Argh…you’ve spent weeks finessing your SEO, created a killer bank of content, and, yet, your presence is missing from the Google rankings like it ran out on you at the last minute.
First up, don’t panic.
There are many reasons Google might be snubbing your site.
It’s usually pretty easy to fix, as long as you’ve been through a trouble-shooter and identified the spanner in the works.
Here we’ll run through some of the common causes to help you discover why Google isn’t crawling your site and how to correct it. Advancing your technical SEO skill and having a proper website structure can be vital to getting on Google’s good side.
Check if You’ve Blocked Google Bots
Perhaps the most common problem is your robots.txt file has a code snippet that prevents bots from crawling your page.
Another similar issue is a ‘noindex’ meta tag.
The easy solution? Remove the offending code.
It’s also worth checking for any crawl block in the same file; you can use a URL inspection tool in the Google Search Console if you’re unsure whether that’s the problem.
If Google says that its crawlers are being blocked, the problem, unfortunately, is you, not them.
Newer websites typically need at least a week to be crawled, so you can also open a Search Console account and give Google a sneaky little signpost, so they’ll catch onto it faster.
Take a Look at Your URL Structure
The second reason Google isn’t crawling your site is probably that it doesn’t like your URL structure. That could be for any of the following reasons:
- The URLs are too long, complex, and confusing.
- There are too many URLs pointing to duplicate site content.
- Your URLs have more parameters than Google wants to deal with.
If your URLs are poorly structured, the bots would need to expend more bandwidth to make sense of the website, and they’ll often skip over a page entirely.
Having a clear, consistent URL structure makes your website more accessible for a bot to navigate. So keep them short and precise.
This sort of problem is often due to relying on a CMS like WordPress to auto-generate your URLs.
Suggested URL structures are often random or contain useless information that won’t help, like the post ID.
Clean up your URLs, and Google bots will find them much easier to digest.
Make Sure Your Web Content is Optimized for Bots
Let’s be clear – search engine optimization and optimizing for Google bots are slightly different things.
Bots crawl your site, search for meta content, and analyze things like keyword density and the relevance of your information.

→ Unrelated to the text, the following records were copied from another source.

(** [for _ in 0..n { push(p()?) }] *)
Fixpoint take_many {A} (n : nat) (p : reader E A) : reader E (list A) :=
  match n with
  | O => mret []
  | S m => x ← p; xs ← take_many m p; mret (x :: xs)
  end.

(** Run a decoder on a whole buffer. *)
Definition run {A} (p : reader E A) (data : bytes) : result E A :=
  match p (new data) with Ok (a, _) => Ok a | Err e => Err e end.
End cursor.
End Cursor.

(** * Writers *)

Definition write_bytes16 (bs : bytes) : bytes := be_bytes 2 (blen bs) ++ bs.
Definition write_bytes32 (bs : bytes) : bytes := be_bytes 4 (blen bs) ++ bs.
Definition push_u8 (z : Z) : bytes := [byte_of_Z z].

(** * Reasoning about decoders

    [parses p r a r'] says that wherever the unread input is [r], the reader
    [p] succeeds with [a] and leaves [r'] unread.  Every decoder proof is a
    chain of the rules below. *)

Definition cursor_at (c : cursor) (r : bytes) : Prop :=
  (c_pos c <= length (c_data c))%nat /\ skipn (c_pos c) (c_data c) = r.

Definition parses {E A} (p : reader E A) (r : bytes) (a : A) (r' : bytes) : Prop :=
  forall c, cursor_at c r -> exists c', p c = Ok (a, c') /\ cursor_at c' r'.

Section rules.
Context {E : Type} `{Reader E}.

Lemma cursor_at_new bs : cursor_at (Cursor.new bs) bs.
Proof. split; simpl; [lia|done]. Qed.

Lemma cursor_at_pos c r : cursor_at c r -> length (c_data c) = (c_pos c + length r)%nat.
Proof. intros [Hle <-]. rewrite length_skipn. lia. Qed.

Lemma parses_ret {A} (a : A) r : parses (mret a : reader E A) r a r.
Proof. intros c Hc. by exists c. Qed.

Lemma parses_bind {A B} (p : reader E A) (k : A -> reader E B) r a r1 b r2 :
  parses p r a r1 -> parses (k a) r1 b r2 -> parses (p ≫= k) r b r2.
Proof.
  intros Hp Hk c Hc. destruct (Hp c Hc) as (c1 & E1 & Hc1).
  destruct (Hk c1 Hc1) as (c2 & E2 & Hc2). exists c2. split; [|done].
  unfold mbind, reader_bind. by rewrite E1.
Qed.

Lemma parses_lift {A} (x : result E A) a r : x = Ok a -> parses (lift x) r a r.
Proof. intros -> c Hc. by exists c. Qed.

Lemma parses_guard b (e : E) r : b = true -> parses (guard_ b e) r tt r.
Proof. intros ->. by apply parses_lift. Qed.

Lemma parses_take n bs r : blen bs = n -> parses (Cursor.take n) (bs ++ r) bs r.
Proof.
  intros Hn c Hc. pose proof (cursor_at_pos _ _ Hc) as Hl. rewrite length_app in Hl.
  destruct Hc as [Hle Hd]. unfold blen in Hn. unfold Cursor.take, blen.
  rewrite Hd. subst n. rewrite Nat2Z.id.
  rewrite (proj2 (Z.leb_le _ _)) by lia.
  rewrite take_app_length. eexists; split; [done|]. split; simpl; [lia|].
  rewrite <-drop_drop, Hd. by rewrite drop_app_length.
Qed.

Lemma parses_uint n z r :
  0 <= z < 256 ^ Z.of_nat n ->
  parses (b ← Cursor.take (Z.of_nat n); mret (be_value b)) (be_bytes n z ++ r) z r.
Proof.
  intros Hz. eapply parses_bind; [apply parses_take, blen_be_bytes|].
  rewrite be_value_be_bytes_small by done. apply parses_ret.
Qed.

Lemma parses_u8 z r : in_u8 z -> parses Cursor.take_u8 (push_u8 z ++ r) z r.
Proof.
  intros Hz. unfold push_u8, Cursor.take_u8.
  eapply parses_bind; [by apply parses_take|].
  cbn [be_value length]. rewrite Z_of_byte_of_Z_small by ints.
  change (Z.of_nat 0) with 0. rewrite Z.pow_0_r, Z.mul_1_r, Z.add_0_r. apply parses_ret.
Qed.

Lemma parses_u16 z r : in_u16 z -> parses Cursor.take_u16 (be_bytes 2 z ++ r) z r.
Proof. intros Hz. apply (parses_uint 2). change (256 ^ Z.of_nat 2) with 65536. ints. Qed.

Lemma parses_u32 z r : in_u32 z -> parses Cursor.take_u32 (be_bytes 4 z ++ r) z r.
Proof. intros Hz. apply (parses_uint 4). change (256 ^ Z.of_nat 4) with 4294967296. ints. Qed.

Lemma parses_u64 z r : in_u64 z -> parses Cursor.take_u64 (be_bytes 8 z ++ r) z r.
Proof.
  intros Hz. apply (parses_uint 8).
  change (256 ^ Z.of_nat 8) with 18446744073709551616. ints.
Qed.

Lemma parses_i64 z r : in_i64 z -> parses Cursor.take_i64 (be_bytes 8 z ++ r) z r.
Proof.
  intros Hz. eapply parses_bind; [apply parses_take, blen_be_bytes|].
  rewrite to_i64_be_bytes by done. apply parses_ret.
Qed.

Lemma parses_bytes16 bs r :
  blen bs <= U16_MAX -> parses Cursor.take_bytes16 (write_bytes16 bs ++ r) bs r.
Proof.
  intros Hl. unfold write_bytes16. rewrite <-app_assoc.
  eapply parses_bind; [apply parses_u16|by apply parses_take].
  pose proof (blen_nonneg bs). ints.
Qed.

Lemma parses_bytes32 bs r :
  blen bs <= U32_MAX -> parses Cursor.take_bytes32 (write_bytes32 bs ++ r) bs r.
Proof.
  intros Hl. unfold write_bytes32. rewrite <-app_assoc.
  eapply parses_bind; [apply parses_u32|by apply parses_take].
  pose proof (blen_nonneg bs). ints.
Qed.

Lemma parses_finish : parses Cursor.finish [] tt [].
Proof.
  intros c Hc. exists c. split; [|done]. unfold Cursor.finish.
  pose proof (cursor_at_pos _ _ Hc). simpl in *.
  rewrite decide_True by lia. done.
Qed.

Lemma parses_is_finished r :
  parses (E:=E) Cursor.is_finished r (bool_decide (r = [])) r.
Proof.
  intros c Hc. exists c. split; [|done]. unfold Cursor.is_finished.
  pose proof (cursor_at_pos _ _ Hc). do 3 f_equal.
  apply bool_decide_ext. destruct r; simpl in *; naive_solver lia.
Qed.

Lemma parses_remaining r : parses (E:=E) Cursor.take_remaining r r [].
Proof.
  intros c Hc. eexists. split.
  - unfold Cursor.take_remaining. by rewrite (proj2 Hc).
  - split; simpl; [lia|]. apply skipn_all.
Qed.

This information can be used for determining rich snippets that can help boost your site as well.
You want to look at technical ranking factors, so:
- Quality content that is 100% original, filler-free, and without duplicates.
- Sites that are easy to travel around with a navigation bar and internal links to all the essential pages.

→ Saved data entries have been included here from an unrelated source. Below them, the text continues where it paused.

(* ===== verification/RosterCodec.v ===== *)
(** Device rosters: the data, the wire codec and the signing pre-images
    ([core/src/device_roster.rs]).  [Roster.v] holds the validation and
    acceptance rules. *)
From Stdlib Require String.
From stdpp Require Import base numbers list strings.
From S2P Require Import Prelude Wire Crypto.

Definition DEVICE_ID_LEN : Z := 16.
Definition LEGACY_DEVICE_ID : bytes := replicate 16 x00.
Definition KEY_LEN : Z := 32.
Definition SIGNATURE_LEN : Z := 64.
Definition ROSTER_HEAD_HASH_LEN : Z := 32.
Definition DEVICE_SOFT_CAP : Z := 8.
Definition DEVICE_HARD_CAP : Z := 16.
Definition DEVICE_CERT_FLAG_ROSTER_SIGNING : Z := 1.
Definition ROSTER_WIRE_VERSION : Z := 1.

(** [b"text\0"] *)
Definition domain (s : string) : bytes := String.list_byte_of_string s ++ [x00].

Definition DEVICE_CERT_SIGN_DOMAIN : bytes := domain "CruiseMesh device certificate v1".
Definition ROSTER_SIGN_DOMAIN : bytes := domain "CruiseMesh device roster v1".
Definition ROSTER_HEAD_HASH_DOMAIN : bytes := domain "CruiseMesh device roster head v1".
Definition DEVICE_HINT_NAMESPACE_DOMAIN : bytes := domain "CruiseMesh device hint namespace v1".

Record DeviceCert : Type := mk_cert {
  cert_person_id : bytes;
  device_sign_pk : bytes;
  device_agree_pk : bytes;
  added_epoch : Z;
  flags : Z;
  cert_signer_sign_pk : bytes;
  cert_signature : bytes;
}.

Record DeviceTombstone : Type := mk_tombstone {
  tomb_device_id : bytes;
  revoked_at_seq : Z;
}.

Record Roster : Type := mk_roster {
  person_id : bytes;
  recovery_epoch : Z;
  seq : Z;
  devices : list DeviceCert;
  tombstones : list DeviceTombstone;
  approving_device_id : bytes;
  inbox_key_generation : Z;
  signer_sign_pk : bytes;
  signature : bytes;
}.

Record RosterVersion : Type := mk_version { v_recovery_epoch : Z; v_seq : Z }.

#[global] Instance DeviceCert_eq_dec : EqDecision DeviceCert.
Proof. solve_decision. Defined.
#[global] Instance DeviceTombstone_eq_dec : EqDecision DeviceTombstone.
Proof. solve_decision. Defined.
#[global] Instance Roster_eq_dec : EqDecision Roster.
Proof. solve_decision. Defined.
#[global] Instance RosterVersion_eq_dec : EqDecision RosterVersion.
Proof. solve_decision. Defined.

Definition version (r : Roster) : RosterVersion :=
  mk_version (recovery_epoch r) (seq r).

(** * Signing pre-images *)

Definition push_len_prefixed (bs : bytes) : bytes := be_bytes 8 (blen bs) ++ bs.

Definition device_cert_body (c : DeviceCert) : bytes :=
  push_len_prefixed (cert_person_id c) ++ push_len_prefixed (device_sign_pk c)
  ++ push_len_prefixed (device_agree_pk c) ++ be_bytes 8 (added_epoch c)
  ++ be_bytes 4 (flags c) ++ push_len_prefixed (cert_signer_sign_pk c).

Definition device_cert_signed_bytes (c : DeviceCert) : bytes :=
  DEVICE_CERT_SIGN_DOMAIN ++ device_cert_body c.

Definition signed_cert_entry (c : DeviceCert) : bytes :=
  push_len_prefixed (device_cert_body c ++ push_len_prefixed (cert_signature c)).

Definition signed_tombstone_entry (t : DeviceTombstone) : bytes :=
  push_len_prefixed (tomb_device_id t) ++ be_bytes 8 (revoked_at_seq t).

Definition roster_signed_bytes (r : Roster) : bytes :=
  ROSTER_SIGN_DOMAIN
  ++ push_len_prefixed (person_id r) ++ be_bytes 8 (recovery_epoch r) ++ be_bytes 8 (seq r)
  ++ be_bytes 8 (blen (devices r)) ++ concat (signed_cert_entry <$> devices r)
  ++ be_bytes 8 (blen (tombstones r)) ++ concat (signed_tombstone_entry <$> tombstones r)
  ++ push_len_prefixed (approving_device_id r) ++ be_bytes 8 (inbox_key_generation r)
  ++ push_len_prefixed (signer_sign_pk r).

(** * The wire codec *)

Definition push_wire_bytes (bs : bytes) : result CoreError bytes :=
  _ ← ensure (negb (U16_MAX <? blen bs)) (Malformed "roster field is too long to encode");
  Ok (write_bytes16 bs).

Definition push_wire_count {A} (l : list A) : result CoreError bytes :=
  _ ← ensure (negb (U16_MAX <? blen l)) (Malformed "roster has too many entries to encode");
  Ok (be_bytes 2 (blen l)).

Definition encode_cert (c : DeviceCert) : result CoreError bytes :=
  a ← push_wire_bytes (cert_person_id c);
  b ← push_wire_bytes (device_sign_pk c);
  d ← push_wire_bytes (device_agree_pk c);
  e ← push_wire_bytes (cert_signer_sign_pk c);
  f ← push_wire_bytes (cert_signature c);
  Ok (a ++ b ++ d ++ be_bytes 8 (added_epoch c) ++ be_bytes 4 (flags c) ++ e ++ f).

Definition encode_tombstone (t : DeviceTombstone) : result CoreError bytes :=
  a ← push_wire_bytes (tomb_device_id t);
  Ok (a ++ be_bytes 8 (revoked_at_seq t)).

Definition core_encode_roster (r : Roster) : result CoreError bytes :=
  p ← push_wire_bytes (person_id r);
  dc ← push_wire_count (devices r);
  ds ← mapM encode_cert (devices r);
  tc ← push_wire_count (tombstones r);
  ts ← mapM encode_tombstone (tombstones r);
  ap ← push_wire_bytes (approving_device_id r);
  sk ← push_wire_bytes (signer_sign_pk r);
  sg ← push_wire_bytes (signature r);
  Ok (push_u8 ROSTER_WIRE_VERSION ++ p ++ be_bytes 8 (recovery_epoch r) ++ be_bytes 8 (seq r)
      ++ dc ++ concat ds ++ tc ++ concat ts ++ ap ++ be_bytes 8 (inbox_key_generation r)
      ++ sk ++ sg).
Lemma accept_fork_spec stored q incoming root :
  outcome (core_roster_accept stored q incoming root) = ForkQuarantined <->
  (q = true /\ ~ pierces stored incoming root) \/
  (q = false /\ roster_valid incoming root /\ exists s, stored = Some s /\
     person_id s = person_id incoming /\ version s = version incoming /\
     roster_head_hash s <> roster_head_hash incoming).
Proof.
  change (outcome (core_roster_accept stored q incoming root))
    with (outcome (ordering_verdict stored q incoming root)).
  destruct (decide (q = true /\ ~ pierces stored incoming root)) as [[-> Hn]|Hq].
  { rewrite quarantine_refuses by done. split; [by left|done]. }
  assert (q = true -> pierces stored incoming root) as Hp.
  { intros ->. destruct (decide (pierces stored incoming root)); [done|tauto]. }
  rewrite (quarantine_gate _ _ _ _ Hp). unfold ordering_verdict. cbn [andb].
  destruct (validate incoming root) as [[]|] eqn:V.
  2:{ split; [done|]. intros [?|(_ & Hv & _)]; [tauto|]. by rewrite validate_complete in V. }
  apply validate_sound in V. destruct stored as [s|];
    [|split; [done|]; intros [?|(_ & _ & s & ? & _)]; [tauto|done]].
  destruct (bool_decide _) eqn:Hpe; cbn [negb]; bools;
    [|split; [done|]; intros [?|(_ & _ & s' & [= <-] & ? & _)]; [tauto|done]].
  destruct (version_compare (version incoming) (version s)) eqn:Hv.
  - apply version_compare_eq in Hv. case_decide as Hh; cbn.
    + split; [done|]. intros [?|(_ & _ & s' & [= <-] & _ & _ & ?)]; [tauto|done].
    + split; [|done]. intros _. right.
      split; [|split; [done|by exists s]].
      destruct q; [|done]. destruct (Hp eq_refl) as (s' & [= <-] & _ & Hlt & _).
      injection Hv. lia.
  - split; [done|]. intros [?|(_ & _ & s' & [= <-] & _ & Hve & _)]; [tauto|].
    rewrite Hve in Hv. by rewrite (proj2 (version_compare_eq _ _)) in Hv.
  - split; [by repeat case_match|].
    intros [?|(_ & _ & s' & [= <-] & _ & Hve & _)]; [tauto|].
    rewrite Hve in Hv. by rewrite (proj2 (version_compare_eq _ _)) in Hv.
Qed.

- A high text-to-HTML ratio, preferably between 25% and 70%, with minimized JavaScript since the bots rely on signals from the text within your HTML code.
- Reasonably fast loading speeds.
- Good data structures. Look at Schema mark-ups to ensure you’re following best practice structures.

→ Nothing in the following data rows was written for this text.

(** ** Message bodies *)

Definition body_typed (b : MessageBody) : Prop :=
  in_u8 (kind b) /\ in_u64 (lamport b) /\ in_i64 (timestamp b).

(** The extensions a body is written with, in their fixed order. *)
Definition ext (ty : Z) (v : option bytes) : list (Z * bytes) :=
  match v with Some v => [(ty, v)] | None => [] end.

Definition extensions (reply device head : option bytes) : list (Z * bytes) :=
  ext MESSAGE_EXTENSION_REPLY_TO_MSG_ID reply ++ ext MESSAGE_EXTENSION_SENDER_DEVICE_ID device
  ++ ext MESSAGE_EXTENSION_SENDER_ROSTER_HEAD head.

Lemma push_optional_ok out ty v n field out' :
  push_optional out ty v n field = Ok out' <->
  out' = out ++ tlv_bytes (ext ty v) /\ match v with Some v => blen v = n | None => True end.
Proof.
  destruct v as [v|]; cbn [push_optional ext].
  - unfold push_extension, tlv_bytes. cbn. unfold tlv. rewrite write_bytes16_eq, app_nil_r. split.
    + intros H. inv_ok. bools. by subst.
    + intros [-> <-]. by rewrite Z.eqb_refl.
  - unfold tlv_bytes. cbn. rewrite app_nil_r. naive_solver.
Qed.

Lemma tlv_bytes_app l1 l2 : tlv_bytes (l1 ++ l2) = tlv_bytes l1 ++ tlv_bytes l2.
Proof. unfold tlv_bytes. by rewrite fmap_app, concat_app. Qed.

Definition opt_len (v : option bytes) (n : Z) : Prop :=
  match v with Some v => blen v = n | None => True end.

Lemma extended_encoded b reply device head bs :
  encode_message_body_extended b reply device head = Ok bs ->
  bs = message_bytes b ++ tlv_bytes (extensions reply device head) /\
  validate_message_body_fields (kind b) (chat_id b) (lamport b) (content b) = Ok tt /\
  blen (chat_id b) <= U16_MAX /\ blen (content b) <= U32_MAX /\
  opt_len reply MSG_ID_LEN /\ opt_len device DEVICE_ID_LEN /\ opt_len head ROSTER_HEAD_HASH_LEN.
Proof.
  unfold encode_message_body_extended, encode_message_body. intros H. inv_ok. bools.
  apply push_optional_ok in Ha0 as [-> ?]. apply push_optional_ok in Ha1 as [-> ?].
  apply push_optional_ok in H as [-> ?]. destruct a2.
  unfold extensions. rewrite !tlv_bytes_app, <-!app_assoc. done.
Qed.

Lemma place_known reply device head :
  opt_len reply MSG_ID_LEN -> opt_len device DEVICE_ID_LEN -> opt_len head ROSTER_HEAD_HASH_LEN ->
  place_all (mk_slots None None None) (extensions reply device head) = Ok (mk_slots reply device head).
Proof.
  intros Hr Hd Hh. unfold extensions.
  destruct reply as [r|], device as [d|], head as [h|]; cbn in *;
    unfold take_extension; rewrite ?Hr, ?Hd, ?Hh; done.
Qed.

Definition unknown_ext (e : Z * bytes) : Prop :=
  e.1 <> MESSAGE_EXTENSION_REPLY_TO_MSG_ID /\ e.1 <> MESSAGE_EXTENSION_SENDER_DEVICE_ID
  /\ e.1 <> MESSAGE_EXTENSION_SENDER_ROSTER_HEAD.

Lemma place_unknown s l : Forall unknown_ext l -> place_all s l = Ok s.
Proof.
  induction 1 as [|[ty v] l (H1 & H2 & H3) _ IH]; [done|]. cbn in *. unfold place_extension.
  by rewrite !(proj2 (Z.eqb_neq _ _)) by done.
Qed.

Lemma extensions_typed reply device head :
  opt_len reply MSG_ID_LEN -> opt_len device DEVICE_ID_LEN -> opt_len head ROSTER_HEAD_HASH_LEN ->
  Forall ext_typed (extensions reply device head).
Proof.
  intros Hr Hd Hh. unfold extensions, ext_typed, ext.
  repeat apply Forall_app_2; case_match; repeat constructor; cbn in *;
    try rewrite Hr; try rewrite Hd; try rewrite Hh; vm_compute; discriminate.
Qed.

(** A message body that encodes, with any of its private extensions, decodes
    to itself with the same extensions, and any well-formed extensions of unknown
    type appended by a newer build are skipped. *)
Theorem message_body_roundtrip b reply device head bs later :
  body_typed b -> encode_message_body_extended b reply device head = Ok bs ->
  Forall ext_typed later -> Forall unknown_ext later ->
  decode_extended_message_body (bs ++ tlv_bytes later) = Ok (mk_extended b reply device head).
Proof.
  intros (Hk & Hl & Ht) (-> & Hv & Hc & Hco & Hr & Hd & Hh)%extended_encoded Hlt Hlu.
  unfold decode_extended_message_body. eapply parses_run. unfold read_message, message_bytes.
  rewrite <-app_assoc, <-tlv_bytes_app. repeat (parse_step; [done|]).
  eapply parses_bind.
  - apply parses_all_extensions; [by apply Forall_app_2; [apply extensions_typed|]|].
    erewrite place_all_app; [by apply place_unknown|by apply place_known].
  - parse_step; [done|]. cbn. destruct b. apply parses_ret.
Qed.

Definition sample_body : MessageBody := mk_body KIND_TEXT [x01; x02] 5 (-7) [x68; x69].

Lemma message_body_roundtrip_witness :
  exists bs, encode_message_body_extended sample_body (Some (replicate 16 x09)) None None = Ok bs /\
  decode_extended_message_body (bs ++ tlv_bytes [(200, [x01])]) =
    Ok (mk_extended sample_body (Some (replicate 16 x09)) None None).
Proof.
  eexists. split; [vm_compute; reflexivity|].
  apply (message_body_roundtrip sample_body).
  - repeat split; vm_compute; discriminate.
  - vm_compute. reflexivity.
  - repeat constructor; vm_compute; discriminate.
  - repeat constructor; vm_compute; discriminate.
Defined.

(** * Profiles *)

Definition profile_typed (c : ProfileSyncContent) : Prop :=
  in_i64 (avatar_epoch c) /\ utf8_valid (name c) = true /\ in_u8 (friends_of_friends_version c)
  /\ in_u64 (friends_of_friends_revision c).

(** A profile sync that encodes decodes to itself. *)
Theorem profile_sync_roundtrip c bs : profile_typed c ->
  encode_profile_sync_content c = Ok bs -> decode_profile_sync_content bs = Ok c.
Proof.
  intros (He & Hn & Hv & Hr) Hb. unfold encode_profile_sync_content in Hb. inv_ok. bools.
  unfold decode_profile_sync_content. eapply parses_run. unfold read_profile.
  rewrite write_bytes32_eq. pose proof (blen_nonneg (avatar c)).
  unfold PROFILE_SYNC_MAX_NAME_BYTES, PROFILE_SYNC_MAX_AVATAR_BYTES in *.
  parse_step; [done|]. parse_step; [done|]. parse_step; [done|].
  parse_step; [ints|]. parse_step; [apply negb_true_iff, Z.ltb_ge; lia|]. parse_step; [done|].
  parse_step; [ints|]. parse_step; [apply negb_true_iff, Z.ltb_ge; lia|]. parse_step; [done|].
  eapply parses_bind with (r1 := []) (a := (_, _, _)).
  - unfold read_profile_tail. cbn [Z.leb PROFILE_SYNC_VERSION Z.compare Pos.compare Pos.compare_cont].
    parse_step; [done|]. parse_step; [by destruct (friends_of_friends_enabled c)|].
    parse_step; [by destruct (friends_of_friends_enabled c)|].
    rewrite <-(app_nil_r (be_bytes 8 _)). parse_step; [done|]. apply parses_ret.
  - parse_step. destruct c as [? ? ? ? [|] ?]; apply parses_ret.
Qed.

Lemma profile_sync_roundtrip_witness :
  exists bs, encode_profile_sync_content (mk_profile (-1) [x61] [x01] 1 true 3) = Ok bs /\
  decode_profile_sync_content bs = Ok (mk_profile (-1) [x61] [x01] 1 true 3).
Proof.
  eexists. split; [vm_compute; reflexivity|]. apply profile_sync_roundtrip.
  - repeat split; vm_compute; try discriminate; reflexivity.
  - vm_compute. reflexivity.
Defined.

Google bots are busy and also a bit lazy.
Make their job easier, and they’ll be more likely to visit and be back more often.
Investigate Whether You’ve Been Sandboxed
Now and again, Google will remove a website from its index, usually temporarily.
This is a punishment for websites, so it’s often because Google believes you’ve breached a quality guideline or have done something a bit dodgy.
The punishments can be:
- Being banned or de-indexed – you’re entirely removed from the Google search pages.
- Penalties, usually enforced by the algorithm to prevent your page from being found in the search results.
- Sandboxing – Google Sandbox is a rumored filter that stops new websites from crashing into the top rankings. If you suddenly see a drop in traffic and haven’t been penalized or de-indexed, you could have been sandboxed.
None of these issues should be a surprise; Google will notify the webmaster if they’ve violated a guideline.
All is not lost. If you have breached a rule, you can modify the site and then request Google take another look to lift the restrictions.
Count Up Your Internal Links
Finally, it’s worth revisiting your internal links.
Google relies on those links to identify, make sense of, and index your pages, and they’re essential to:
- Create an information hierarchy.
- Spread link equity across your pages.
- Help users navigate the website.
Your most authoritative pages need to include internal links so that every time Google crawls the main pages, it follows those links and indexes the next page down.
If you’ve added a new page, and it’s floating out there in space, tie it into your primary pages with an excellent internal linking profile, and it’ll come in out of the cold to join the indexing party.